Stored items:
======

(** ** Termination: a ring of [slots] batches, each wait for the oldest of
    which leaves fewer to wait for, makes [slots + 1] tries enough. *)
Definition drains (slots : nat) (left : rm -> nat) : Prop :=
  (forall s, left s <= slots)%nat /\
  forall w p x pushes waits signals,
    let a := bk_answer B (nw_rm w) (CSubmit x pushes waits signals) in
    let w1 := (nv_rm B (CSubmit x pushes waits signals) w).2 in
    an_status a = VK_NOT_READY -> an_status (bk_answer B (nw_rm w1) (CWait x (an_id a) p)) = VK_SUCCESS ->
    (left (nw_rm (nv_rm B (CWait x (an_id a) p) w1).2) < left (nw_rm w))%nat.
Lemma rm_ctx_submit_returns slots left fuel p pushes signals w :
  drains slots left -> (left (nw_rm w) < fuel)%nat -> (rm_ctx_submit B fuel p pushes signals w).1 <> Retrying.
Proof.
  intros [_ Hd]. revert w. induction fuel as [|fuel IH]; intros w Hl; [lia|]. cbn [rm_ctx_submit]. unfold get_ctx. mrun.
  set (c := default no_ctx (nw_ctxs w !! p)). set (call := CSubmit _ _ _ _).
  change ((nv_rm B call w).1) with (bk_answer B (nw_rm w) call). set (a := bk_answer B (nw_rm w) call).
  destruct (Z.eqb_spec (an_status a) VK_NOT_READY) as [En|En].
  - rewrite bind_run. set (w1 := (nv_rm B call w).2). change ((nv_rm B (CWait (cx_channel c) (an_id a) UINT64_MAX) w1).1) with (bk_answer B (nw_rm w1) (CWait (cx_channel c) (an_id a) UINT64_MAX)).
    destruct (Z.eqb_spec (an_status (bk_answer B (nw_rm w1) (CWait (cx_channel c) (an_id a) UINT64_MAX))) VK_SUCCESS) as [Er|Er]; cbn [negb]; [|done].
    apply IH. pose proof (Hd w UINT64_MAX (cx_channel c) pushes (cx_waits c) signals En Er). fold call a w1 in H. lia.
  - destruct (negb _); done.
Qed.
Lemma send_chunks_returns slots left n p offset l signals w :
  drains slots left -> (slots < retries)%nat -> (length l <= n)%nat -> (send_chunks B retries n p offset l signals w).1.1 <> Retrying.
Proof.
  intros Hd Hr. revert w offset l. induction n as [|n IH]; intros w offset l Hn; [destruct l; [done|cbn in Hn; lia]|].
  destruct l as [|e l]; [done|]. cbn [send_chunks]. destruct (back _ _) as [count|] eqn:Eb; [|done].
  rewrite bind_run. set (x := rm_ctx_submit _ _ _ _ _ _). assert (Hx : x.1 <> Retrying).
  { apply (rm_ctx_submit_returns slots left); [done|]. pose proof (proj1 Hd (nw_rm w)). lia. }
  destruct (succeeds x.1); cbn [negb]; [|done]. apply IH.
  assert (Hc : forall k m, back (e :: l) k = Some m -> (0 < m)%nat).
  { induction k as [|k IHk]; cbn [back]; [done|]. intros m. destruct (incomplete_at _ _); [apply IHk|intros [= <-]; lia]. }
  apply Hc in Eb. rewrite length_drop. cbn in *. lia.
Qed.
Lemma rm_ctx_flush_signals_returns slots left p signals w :
  drains slots left -> (slots < retries)%nat -> (rm_ctx_flush_signals B retries p signals w).1 <> Retrying.
Proof.
  intros Hd Hr. unfold rm_ctx_flush_signals, get_ctx. mrun. set (c := default no_ctx (nw_ctxs w !! p)).
  destruct (negb (boundaries_ok _ _)); [done|]. destruct (is_nil (cx_pending c)).
  - destruct (_ || _); [|done]. apply (rm_ctx_submit_returns slots left); [done|]. pose proof (proj1 Hd (nw_rm w)). lia.
  - rewrite bind_run. pose proof (send_chunks_returns slots left (length (cx_pending c)) p 0 (cx_pending c) signals w Hd Hr ltac:(lia)) as Hs.
    destruct (send_chunks _ _ _ _ _ _ _ w) as [[o off] w1]. mrun. by destruct (0 <? off)%nat; mrun.
Qed.
End Proofs.

End RmCtx.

======

Exact copies of every record are required.

(** ** Termination: a ring of [slots] batches, each wait for the oldest of
    which leaves fewer to wait for, makes [slots + 1] tries enough. *)
Definition drains (slots : nat) (left : rm -> nat) : Prop :=
  (forall s, left s <= slots)%nat /\
  forall w p x pushes waits signals,
    let a := bk_answer B (nw_rm w) (CSubmit x pushes waits signals) in
    let w1 := (nv_rm B (CSubmit x pushes waits signals) w).2 in
    an_status a = VK_NOT_READY -> an_status (bk_answer B (nw_rm w1) (CWait x (an_id a) p)) = VK_SUCCESS ->
    (left (nw_rm (nv_rm B (CWait x (an_id a) p) w1).2) < left (nw_rm w))%nat.
Lemma rm_ctx_submit_returns slots left fuel p pushes signals w :
  drains slots left -> (left (nw_rm w) < fuel)%nat -> (rm_ctx_submit B fuel p pushes signals w).1 <> Retrying.
Proof.
  intros [_ Hd]. revert w. induction fuel as [|fuel IH]; intros w Hl; [lia|]. cbn [rm_ctx_submit]. unfold get_ctx. mrun.
  set (c := default no_ctx (nw_ctxs w !! p)). set (call := CSubmit _ _ _ _).
  change ((nv_rm B call w).1) with (bk_answer B (nw_rm w) call). set (a := bk_answer B (nw_rm w) call).
  destruct (Z.eqb_spec (an_status a) VK_NOT_READY) as [En|En].
  - rewrite bind_run. set (w1 := (nv_rm B call w).2). change ((nv_rm B (CWait (cx_channel c) (an_id a) UINT64_MAX) w1).1) with (bk_answer B (nw_rm w1) (CWait (cx_channel c) (an_id a) UINT64_MAX)).
    destruct (Z.eqb_spec (an_status (bk_answer B (nw_rm w1) (CWait (cx_channel c) (an_id a) UINT64_MAX))) VK_SUCCESS) as [Er|Er]; cbn [negb]; [|done].
    apply IH. pose proof (Hd w UINT64_MAX (cx_channel c) pushes (cx_waits c) signals En Er). fold call a w1 in H. lia.
  - destruct (negb _); done.
Qed.
Lemma send_chunks_returns slots left n p offset l signals w :
  drains slots left -> (slots < retries)%nat -> (length l <= n)%nat -> (send_chunks B retries n p offset l signals w).1.1 <> Retrying.
Proof.
  intros Hd Hr. revert w offset l. induction n as [|n IH]; intros w offset l Hn; [destruct l; [done|cbn in Hn; lia]|].
  destruct l as [|e l]; [done|]. cbn [send_chunks]. destruct (back _ _) as [count|] eqn:Eb; [|done].
  rewrite bind_run. set (x := rm_ctx_submit _ _ _ _ _ _). assert (Hx : x.1 <> Retrying).
  { apply (rm_ctx_submit_returns slots left); [done|]. pose proof (proj1 Hd (nw_rm w)). lia. }
  destruct (succeeds x.1); cbn [negb]; [|done]. apply IH.
  assert (Hc : forall k m, back (e :: l) k = Some m -> (0 < m)%nat).
  { induction k as [|k IHk]; cbn [back]; [done|]. intros m. destruct (incomplete_at _ _); [apply IHk|intros [= <-]; lia]. }
  apply Hc in Eb. rewrite length_drop. cbn in *. lia.
Qed.
Lemma rm_ctx_flush_signals_returns slots left p signals w :
  drains slots left -> (slots < retries)%nat -> (rm_ctx_flush_signals B retries p signals w).1 <> Retrying.
Proof.
  intros Hd Hr. unfold rm_ctx_flush_signals, get_ctx. mrun. set (c := default no_ctx (nw_ctxs w !! p)).
  destruct (negb (boundaries_ok _ _)); [done|]. destruct (is_nil (cx_pending c)).
  - destruct (_ || _); [|done]. apply (rm_ctx_submit_returns slots left); [done|]. pose proof (proj1 Hd (nw_rm w)). lia.
  - rewrite bind_run. pose proof (send_chunks_returns slots left (length (cx_pending c)) p 0 (cx_pending c) signals w Hd Hr ltac:(lia)) as Hs.
    destruct (send_chunks _ _ _ _ _ _ _ w) as [[o off] w1]. mrun. by destruct (0 <? off)%nat; mrun.
Qed.
End Proofs.

End RmCtx.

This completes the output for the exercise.